Similarly, clear protocols and rules need to be established if shoppers are to conduct financial transactions. In Uganda, we set a budget of 10,000 UGX (Ugandan shillings) per transaction. The bills used were in small denominations of used-looking money to minimize the likelihood that providers lacked adequate change to complete a transaction and ensure that the shopper remained inconspicuous. The money was placed in an envelope with the shop and transaction ID labeled on the outside. After the transaction, the shoppers returned the balance to the envelope and accounts reconciled with the price paid. If shoppers required additional funds for a purchase, they were required to return to supervisors. Shoppers were not allowed to use their own money under any circumstances. Separate funds and budgets were used for transportation expenditures. Similar procedures were observed in Kenya.
Clear protocols and rules need to be established if mystery clients are to conduct financial transactions.
In addition, collecting data from real customers, or drug pricing data from vendors, may provide better data and allow for cross-referencing of price data. Additional data collection can also validate assumptions of the experimental design. In the Ugandan context, collecting additional data from real customers validated the assertion that mystery clients behaved similarly to real customers. Another mystery client study examined whether providers altered drug prices or quality if they perceived customers to be of different income levels. To validate provider impressions of shopper income levels, the researchers took daily photographs of shopper outfits that were then evaluated by real customers to test whether mystery clients’ appearance reasonably represented socioeconomic status.22
Changing Study Protocols and Rules
Developing good communication is important to ensuring study team members perform as directed.
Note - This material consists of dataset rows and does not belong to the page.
(** One member of the document into the struct; the last of several wins. *)
Definition set_field (m : metadataJSON) (kv : gostr * json) : option metadataJSON :=
  let '(k, v) := kv in
  if key_matches #"ver" k then
    n ← json_int v; Some {| j_Version := n; j_Size := j_Size m; j_ChunkNum := j_ChunkNum m;
                            j_MD5 := j_MD5 m; j_SHA1 := j_SHA1 m; j_XactID := j_XactID m |}
  else if key_matches #"size" k then
    n ← json_int v; Some {| j_Version := j_Version m; j_Size := n; j_ChunkNum := j_ChunkNum m;
                            j_MD5 := j_MD5 m; j_SHA1 := j_SHA1 m; j_XactID := j_XactID m |}
  else if key_matches #"nchunks" k then
    n ← json_int v; Some {| j_Version := j_Version m; j_Size := j_Size m; j_ChunkNum := n;
                            j_MD5 := j_MD5 m; j_SHA1 := j_SHA1 m; j_XactID := j_XactID m |}
  else if key_matches #"md5" k then
    s ← json_str (j_MD5 m) v;
    Some {| j_Version := j_Version m; j_Size := j_Size m; j_ChunkNum := j_ChunkNum m;
            j_MD5 := s; j_SHA1 := j_SHA1 m; j_XactID := j_XactID m |}
  else if key_matches #"sha1" k then
    s ← json_str (j_SHA1 m) v;
    Some {| j_Version := j_Version m; j_Size := j_Size m; j_ChunkNum := j_ChunkNum m;
            j_MD5 := j_MD5 m; j_SHA1 := s; j_XactID := j_XactID m |}
  else if key_matches #"txn" k then
    s ← json_str (j_XactID m) v;
    Some {| j_Version := j_Version m; j_Size := j_Size m; j_ChunkNum := j_ChunkNum m;
            j_MD5 := j_MD5 m; j_SHA1 := j_SHA1 m; j_XactID := s |}
  else Some m.

Definition zero_metadata : metadataJSON :=
  {| j_Version := None; j_Size := None; j_ChunkNum := None; j_MD5 := []; j_SHA1 := []; j_XactID := [] |}.

(** [json.Unmarshal] of a document that starts with a brace *)
Definition json_Unmarshal (data : gostr) : option metadataJSON :=
  match read_json data with
  | Some (JObject l) => foldl (λ m kv, m ≫= λ m, set_field m kv) (Some zero_metadata) l
  | _ => None
  end.

(** [hex.DecodeString] succeeds and the text has [n] digits. *)
Definition is_hex (n : nat) (s : gostr) : bool :=
  (length s =? n)%nat && forallb (λ c, bool_decide (is_Some (unhex c))) s.

Definition unmarshalMetadata (data : gostr) : result chunkMetadata :=
  if maxMetadataSizeWrite <? Z.of_nat (length data) then inl (EMessage #"metadata is too large")
  else if (length data <? 2)%nat || negb (HasPrefix data #"{") || negb (HasSuffix data #"}")
  then inl (EMessage #"invalid json")
  else match json_Unmarshal data with
  | None => inl (EMessage #"json")
  | Some meta =>
      match j_Version meta, j_Size meta, j_ChunkNum meta with
      | Some version, Some size, Some chunkNum =>
          if version <? 1 then inl (EMessage #"wrong version")
          else if size <? 0 then inl (EMessage #"negative file size")
          else if (chunkNum <? 1) || (maxSafeChunkNumber <? chunkNum)
          then inl (EMessage #"wrong number of chunks")
          else if bool_decide (j_MD5 meta ≠ []) && negb (is_hex 32 (j_MD5 meta))
          then inl (EMessage #"wrong md5 hash")
          else if bool_decide (j_SHA1 meta ≠ []) && negb (is_hex 40 (j_SHA1 meta))
          then inl (EMessage #"wrong sha1 hash")
          else if chunkerMetadataVerion <? version then inl (EMessage #"unknown metadata version")
          else inr {| m_Version := version; m_Size := size; m_NChunks := chunkNum;
                      m_MD5 := j_MD5 meta; m_SHA1 := j_SHA1 meta; m_XactID := j_XactID meta |}
      | _, _, _ => inl (EMessage #"missing required field")
      end
  end.

(** ** Examples *)

Definition default_format : gostr := #"{name}.rclone_chunk.{chunk:3}".

Definition names_of (pattern : gostr) (start : Z) : option name_format :=
  match setChunkNameFormat pattern with
  | Ret (inr (r, f)) => Some {| nameRegexp_of := r; dataNameFmt := f; StartFrom := start |}
  | _ => None
  end.

Example default_names :
  (λ d, (makeChunkName d #"/a/b.bin" 7 #"k3x9q2", parseChunkName d #"/a/b.bin.rclone_chunk.008_k3x9q2",
         parseChunkName d #"/a/b.bin.rclone_chunk._meta", parseChunkName d #"b.rclone_chunk.001..tmp_1234567890"))
    <$> names_of default_format 1
  = Some (#"/a/b.bin.rclone_chunk.008_k3x9q2", (#"/a/b.bin", 7, [], #"k3x9q2"),
          (#"/a/b.bin", -1, #"meta", []), (#"b", 0, [], #"kf12oi")).
Proof. vm_compute. reflexivity. Qed.
Lemma makeChunkName_text pattern d dir base no x :
  setChunkNameFormat pattern = Ret (inr (nameRegexp_of d, dataNameFmt d)) →
  dir_part dir → file_name base → 0 ≤ no + StartFrom d ≤ max_int64 → xact_ok x = true →
  makeChunkName d (dir ++ base) no x
  = dir ++ re_beforeName (nameRegexp_of d) ++ base ++ re_between (nameRegexp_of d) ++
    chunk_digits (nameRegexp_of d) (no + StartFrom d) ++ re_afterChunk (nameRegexp_of d) ++ xact_suffix x.
Proof.
  intros Hf Hd (Hb & Hs & _) Hno Hx. unfold makeChunkName. rewrite path_Split_dir by done.
  rewrite wrap64_id by (unfold_int64; lia). rewrite (Sprintf_name pattern _ _ _ _ Hf) by lia.
  unfold xact_suffix. f_equal. case_bool_decide as Hx0.
  - rewrite bool_decide_eq_false_2, Sprintf_temp by done. by rewrite <- !app_assoc.
  - subst x. rewrite bool_decide_eq_true_2 by done. by rewrite app_nil_r.
Qed.

Lemma parseChunkName_make pattern d dir base no x :
  setChunkNameFormat pattern = Ret (inr (nameRegexp_of d, dataNameFmt d)) →
  separated (nameRegexp_of d) = true →
  dir_part dir → file_name base → int64_ok (StartFrom d) → 0 ≤ no ≤ max_int64 →
  0 ≤ no + StartFrom d ≤ max_int64 → xact_ok x = true →
  parseChunkName d (makeChunkName d (dir ++ base) no x) = (dir ++ base, no, [], x).
Proof.
  intros Hf Hsep Hd Hb Hst Hno Hn Hx. rewrite (makeChunkName_text pattern) by done.
  destruct (format_no_slash _ _ _ Hf) as (H1 & H2 & H3). destruct Hb as (Hb & Hs & Hnl).
  pose proof (zero_pad_digits (re_width (nameRegexp_of d)) (no + StartFrom d) ltac:(lia)) as Hds.
  assert (Hdig : "/"%char ∉ chunk_digits (nameRegexp_of d) (no + StartFrom d)).
  { intros Hin%(all_of_elem _ _ _ Hds). done. }
  assert (Hxs : "/"%char ∉ xact_suffix x).
  { unfold xact_suffix, xact_ok in *. case_bool_decide; [set_solver|]. cbn [orb] in Hx. reflect_bools.
    intros [?|Hin]%elem_of_cons; [done|]. match goal with H : forallb _ _ = true |- _ => apply forallb_all in H end.
    by apply (all_of_elem is_lower_digit x) in Hin. }
  unfold parseChunkName. rewrite path_Split_dir by (try done; set_solver).
  rewrite FindStringSubmatch_name; [|done|done|done|done|apply zero_pad_nonempty; lia|apply zero_pad_length|done].
  cbn [g1 g2 g3 g4 g5]. rewrite !bool_decide_eq_false_2 by (try done; apply zero_pad_nonempty; lia).
  rewrite bool_decide_eq_true_2 by (apply zero_pad_nonempty; lia).
  unfold chunk_digits. rewrite ParseInt_zero_pad by lia.
  replace (no + StartFrom d - StartFrom d) with no by lia. rewrite wrap64_id by (unfold_int64; lia).
  zcmp. rewrite bool_decide_eq_false_2 by naive_solver. done.
Qed.

(** ** Metadata *)

Lemma unhex_safe c : is_Some (unhex c) → json_safe c = true.
Proof. intros [v Hv]. destruct c as [[] [] [] [] [] [] [] []]; vm_compute in Hv; try discriminate Hv; done. Qed.

Lemma is_hex_plain n s : is_hex n s = true → plain s.
Proof.
  unfold is_hex. intros. reflect_bools.
  match goal with H : forallb _ _ = true |- _ => apply forallb_all in H; eapply Forall_impl; [exact H|] end.
  intros c Hc. simpl in Hc. apply bool_decide_eq_true in Hc. by apply unhex_safe.
Qed.

Lemma lower_digit_safe c : is_lower_digit c = true → json_safe c = true.
Proof. destruct c as [[] [] [] [] [] [] [] []]; vm_compute; done. Qed.

Lemma xact_plain x : xact_ok x = true → plain x.
Proof.
  unfold xact_ok. intros [->%bool_decide_eq_true|H]%orb_true_iff; [constructor|]. reflect_bools.
  match goal with H : forallb _ _ = true |- _ => apply forallb_all in H; eapply Forall_impl; [exact H|] end.
  apply lower_digit_safe.
Qed.

Lemma json_int_num n : int64_ok n → json_int (JNumber (FormatInt n)) = Some (Some n).
Proof. intros H. unfold json_int. by rewrite ParseInt_FormatInt. Qed.

(** What a printed metadata document is read as. *)
Definition opt_member (k s : gostr) : list (gostr * json) :=
  if bool_decide (s = []) then [] else [(k, JString s)].

Lemma opt_member_print k s :
  plain s →
  Forall2 (λ kt kv, kt.1 = kv.1 ∧ reads_as kt.2 kv.2)
    (if bool_decide (s = []) then [] else [(k, json_string s)]) (opt_member k s).
Proof.
  intros H. unfold opt_member. case_bool_decide; [constructor|].
  constructor; [|constructor]. split; [done|]. by apply reads_string.
Qed.

Lemma read_metadata v size n md5v sha1v x :
  plain md5v → plain sha1v → plain x →
  read_json (json_Marshal {| j_Version := Some v; j_Size := Some size; j_ChunkNum := Some n;
                             j_MD5 := md5v; j_SHA1 := sha1v; j_XactID := x |})
  = Some (JObject ([(#"ver", JNumber (FormatInt v)); (#"size", JNumber (FormatInt size));
                    (#"nchunks", JNumber (FormatInt n))]
      ++ opt_member #"md5" md5v ++ opt_member #"sha1" sha1v ++ opt_member #"txn" x)).
Proof.
  intros Hm Hs Hx. unfold json_Marshal. cbn [j_Version j_Size j_ChunkNum j_MD5 j_SHA1 j_XactID].
  apply read_print_object; [done| |].
  - repeat (apply Forall_cons; split; [repeat constructor|]).
    repeat apply Forall_app_2; case_bool_decide; repeat constructor.
  - do 3 (apply Forall2_cons; split; [split; [done|apply reads_int]|]).
    repeat apply Forall2_app; by apply opt_member_print.
Qed.

Lemma json_Unmarshal_Marshal v size n md5v sha1v x :
  plain md5v → plain sha1v → plain x → int64_ok v → int64_ok size → int64_ok n →
  let m := {| j_Version := Some v; j_Size := Some size; j_ChunkNum := Some n;
              j_MD5 := md5v; j_SHA1 := sha1v; j_XactID := x |} in
  json_Unmarshal (json_Marshal m) = Some m.
Proof.
  intros Hm Hs Hx Hv Hsz Hn. unfold json_Unmarshal. cbv zeta. rewrite read_metadata by done.
  cbn [app foldl mbind option_bind].
  change (set_field zero_metadata (#"ver", ?v)) with
    (n ← json_int v; Some {| j_Version := n; j_Size := None; j_ChunkNum := None; j_MD5 := []; j_SHA1 := []; j_XactID := [] |}).
  rewrite json_int_num by done. cbn [mbind option_bind].
  change (set_field ?m (#"size", ?v)) with
    (n ← json_int v; Some {| j_Version := j_Version m; j_Size := n; j_ChunkNum := None; j_MD5 := []; j_SHA1 := []; j_XactID := [] |}).
  rewrite json_int_num by done. cbn [mbind option_bind].
  change (set_field ?m (#"nchunks", ?v)) with
    (n ← json_int v; Some {| j_Version := j_Version m; j_Size := j_Size m; j_ChunkNum := n; j_MD5 := []; j_SHA1 := []; j_XactID := [] |}).
  rewrite json_int_num by done. cbn [mbind option_bind j_Version j_Size].
  unfold opt_member.
  destruct (decide (md5v = [])) as [->|?], (decide (sha1v = [])) as [->|?], (decide (x = [])) as [->|?];
    rewrite ?(bool_decide_eq_true_2 ([] = [])) by done; rewrite ?bool_decide_eq_false_2 by done; reflexivity.
Qed.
However, listening to concerns of shoppers implies possibly adapting protocol and rules accordingly. For example, during the pilot for the Uganda study, shoppers reported difficulty in understanding the debriefing instrument. As a result, prior to the full study, the debriefing checklist was shortened from 46 items to 18 items and reorganized. In another example, in Uganda it became clear that the bargaining protocol was difficult to enforce; shoppers were worried they were not getting a “good price” because the protocol limited them to 3 rounds of bargaining. Thus, the protocol was simplified and shoppers were allowed to act as they normally would in a bargaining situation with unlimited rounds of bargaining. In Kenya, mystery clients sometimes needed an additional day to collect data on providers with high rates of absenteeism. Other examples of modifications include altering the dress code in urban areas to reflect shopper concerns that their appearance did not reflect local norms.